Quella intercettazione mostra che «per una scelta di autotutela rispetto ad “attacchi esterni” (“se no oggi il mondo finiva: se no tutti cantavano”, dice Altomonte) gli appartenenti alle varie organizzazioni criminali, da un paio d’anni, hanno creato una sorta di struttura parallela occulta i cui aderenti vengono denominati gli “invisibili». Di questa struttura «non sono a conoscenza neanche i vari affiliati alle organizzazioni criminali, cosiddetti “visibili”». Altomonte amplia l’orizzonte all’intera Locride e spiega che nella “cupola” sarebbero presentia anche persone di Africo: «Gli africoti – dice – sono con noi… Oramai tutta la situazione di Bova è in mano con un discorso grosso metà a noi e metà agli africoti». Per i giudici di Gotha la lettura congiunta dei dialoghi di “Zio Luni” e del “professore” «offre plastica dimostrazione che le cosche di ‘ndrangheta del versante ionico (Vadalà-Talia di Rova) e quelle del versante tirrenico (Mancuso di Limbadi) sono espressione del medesimo processo evolutivo entro cui si muove l’associazione mafiosa calabrese unitariamente intesa». L’esistenza di una componente riservata è la conseguenze di una «esigenza di autoconservazione», un’autodifesa rispetto al fenomeno del pentitismo. «Se no tutti cantavano», dice Altomonte. Luni Mancuso, invece, fa riferimento a «giovanotti che vanno a ruota libera».

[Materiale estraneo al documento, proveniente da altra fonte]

(** names lead to their blocks.  Once a block is read, every [proxy_pass] to
    its name, in any case and without a port, gets that upstream and adds
    none, whatever else is configured, also when other [proxy_pass] named it
    before the block. *)
Theorem upstream_found_by_name l i c name uri port :
  rtc conf_step [] l -> l !! i = Some c -> created c = true ->
  plain_name name -> low name = low (uc_host c) -> (http = false -> port = 0) ->
  upstream_add http gai ((url_of name) <| u_no_resolve := true |> <| u_uri_part := uri |> <| u_default_port := port |>) 0 l = Some (i, l).
Proof.
  intros Hl Hi Hc Hn Hname Hp. pose proof (conf_steps_inv l Hl) as Hinv. destruct (Hinv i c Hi) as (_ & _ & H & _). destruct (H Hc) as (Hport & _ & Hf).
  destruct (plain_name_parses name uri port Hn) as (v & Ev & V1 & V2 & V3 & V4). unfold upstream_add. change (has_flag 0 UPSTREAM_CREATE) with false. cbn match.
  rewrite Ev. cbn [mbind option_bind]. rewrite bool_decide_eq_true_2 by done. cbn [mbind option_bind].
  enough (find_upstream http v false 0 l = FFound i) as -> by done.
  assert (Hgo : forall l n k, (forall j d, (j < k)%nat -> l !! j = Some d -> low (uc_host d) <> low (uc_host c)) -> l !! k = Some c ->
            find_upstream http v false n l = FFound (n + k)); [|by apply (Hgo l O i)].
  clear - Hn Hname Hp Hc Hport V1 V2 V3. intros l. induction l as [|d l IH]; intros n k Hb Hk; [done|]. cbn [find_upstream].
  rewrite same_name by (rewrite V1; apply Hn). rewrite V1, V2, V3, andb_false_r, Hname. cbn [andb]. destruct k as [|k].
  - injection Hk as ->. rewrite bool_decide_eq_true_2 by done. cbn [negb]. rewrite Hport. destruct http; cbn [Z.eqb negb andb]; [by rewrite Nat.add_0_r|].
    rewrite Hp by done. by rewrite Nat.add_0_r.
  - rewrite bool_decide_eq_false_2 by (apply (Hb O d); [lia|done]). cbn [negb]. rewrite (IH (S n) k); [f_equal; lia| |done].
    intros j x Hj. apply (Hb (S j)). lia.
Qed.

End Upstreams.

(** ** Example *)

(** [proxy_pass http://backend] before the block, and a second block. *)
Definition ex_gai (host : bytes) : option (list (Z * bytes * Z)) :=
  if bool_decide (host = s2b "db") then Some [(AF_INET, sin 0 [10; 0; 0; 7], 16); (AF_INET, sin 0 [10; 0; 0; 8], 16)] else None.

Definition ex_block : list up_directive :=
  [DHash (s2b "$uri") None; DServer (s2b "10.0.0.1:81") [s2b "weight=2"]; DServer (s2b "db:82") [s2b "max_conns=9"]].

Definition ex_upstreams : option (list uscf_t) :=
  '(_, l) ← upstream_add true ex_gai ((url_of (s2b "backend")) <| u_no_resolve := true |> <| u_uri_part := true |> <| u_default_port := 80 |>) 0 [];
  l ← upstream_block true ex_gai (fun _ => true) (s2b "Backend") ex_block l;
  upstream_block true ex_gai (fun _ => true) (s2b "other") [DServer (s2b "10.0.0.2") []] l.

Definition ex_backend : uscf_t :=
  mk_uscf hash_flags (s2b "backend") 0 true
    (Some [mk_rr_server (s2b "10.0.0.1:81") [mk_addr (sin 81 [10; 0; 0; 1]) 16 (s2b "10.0.0.1:81")] 2 0 1 10 0 false;
           mk_rr_server (s2b "db:82") [mk_addr (sin 82 [10; 0; 0; 7]) 16 (s2b "10.0.0.7:82"); mk_addr (sin 82 [10; 0; 0; 8]) 16 (s2b "10.0.0.8:82")]
             1 9 1 10 0 false])
    (Some B_hash) false (s2b "$uri").

Definition ex_other : uscf_t :=
  mk_uscf block_flags (s2b "other") 0 true
    (Some [mk_rr_server (s2b "10.0.0.2") [mk_addr (sin 80 [10; 0; 0; 2]) 16 (s2b "10.0.0.2:80")] 1 0 1 10 0 false]) None false [].

Example ex_upstreams_read : ex_upstreams = Some [ex_backend; ex_other].
Proof. vm_compute. reflexivity. Qed.

(** Refused: a name that is taken, an unknown parameter, a backup server for a
    balancer without them, a weight of 0 and an empty block. *)
Example ex_blocks_refused :
  let block name ds := l ← ex_upstreams; upstream_block true ex_gai (fun _ => true) (s2b name) ds l in
  block "OTHER" [DServer (s2b "10.0.0.2") []] = None
  /\ block "new" [DServer (s2b "10.0.0.2") [s2b "wieght=2"]] = None
  /\ block "new" [DRandom []; DServer (s2b "10.0.0.2") [s2b "backup"]] = None
  /\ block "new" [DServer (s2b "10.0.0.2") [s2b "weight=0"]] = None
  /\ block "new" [DLeastConn] = None
  /\ is_Some (block "new" [DServer (s2b "10.0.0.2") [s2b "backup"]; DRandom []]).
Proof. vm_compute. split_and!; [reflexivity..|by eexists]. Qed.

Lemma ex_upstreams_steps : rtc (conf_step true ex_gai (fun _ => true)) [] [ex_backend; ex_other].
Proof.
  eapply rtc_l; [eapply (step_pass true ex_gai _ (s2b "backend") 80 true); [by repeat constructor|done|vm_compute; reflexivity]|].
  eapply rtc_l; [eapply (step_block true ex_gai _ (s2b "Backend") ex_block); [by repeat constructor|vm_compute; reflexivity]|].
  eapply rtc_l; [eapply (step_block true ex_gai _ (s2b "other") [DServer (s2b "10.0.0.2") []]); [by repeat constructor|vm_compute; reflexivity]|].
  apply rtc_refl.
Qed.

Lemma configured_upstreams_typed_witness :
  (exists svs, uc_servers ex_backend = Some svs /\ svs <> [] /\ Forall server_typed svs)
  /\ forall j d, [ex_backend; ex_other] !! j = Some d -> created d = true -> low (uc_host d) = low (uc_host ex_backend) -> j = O.
Proof.
  apply (configured_upstreams_typed true ex_gai (fun _ => true) [ex_backend; ex_other] 0 ex_backend ex_upstreams_steps); reflexivity.
Defined.

Lemma upstream_found_by_name_witness :
  upstream_add true ex_gai ((url_of (s2b "BackEnd")) <| u_no_resolve := true |> <| u_uri_part := true |> <| u_default_port := 443 |>) 0 [ex_backend; ex_other]
  = Some (O, [ex_backend; ex_other]).
Proof.
  apply (upstream_found_by_name true ex_gai (fun _ => true) [ex_backend; ex_other] 0 ex_backend (s2b "BackEnd") true 443 ex_upstreams_steps);
    [reflexivity|reflexivity| |reflexivity|discriminate].
  split; [by repeat constructor|discriminate| | | |discriminate|reflexivity]; apply (bool_decide_eq_true_1 (_ ∉ _)); vm_compute; reflexivity.
Defined.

È ancora un “giovanotto” arrestato a Reggio Calabria e trovato in possesso di una formula di affiliazione, a dare il via a una conversazione – la terza pietra miliare investigativa – che offre lo spunto a completare il ragionamento del collegio giudicante. Filippo Chirico, esponente della cosca Libri, storicamente legata al clan De Stefano, il 24 luglio 2013 racconta alcune regole di ‘ndrangheta alla propria compagna. Specifica le cariche e poi allarga l’orizzonte: «Ci sono un sacco di cose, regionali, mondiali, queste non le sanno tutti, neanche loro le sapevano (…) Sono arrivati fino a un certo punto – dice riferendosi alle inchieste della magistratura –, poi, in effetti sapevano dell’Australia, America, Germania, le sanno queste cose ormai. Però – aggiunge – c’è un’altra cosa ancora che non la sanno neanche loro: qua a Reggio contano i sei, sette». E completa: «De Stefano gliel’ha imposta la questione, sei, sette. Il coso è di sette». Per i giudici è un altro riferimento alla ‘ndrangheta “invisibile”. Non è l’unico legame tra le parole di Chirico e la “Cosa Nuova”. In un’altra intercettazione, l’uomo riferisce a un amico per raccontargli che «non contiamo più niente». Il riferimento è all’attività di contrasto messa in campo dalla magistratura, riguardo alla quale c’è soltanto una contromisura: l’ingresso nella massoneria deviata, «i cui aderenti sono gli unici in grado di far “saltare” determinati sistemi di potere. «L’unica cosa che sto vedendo – dice – ma non sono riuscito a trovare la strada, però ho sparso la voce di… la massoneria».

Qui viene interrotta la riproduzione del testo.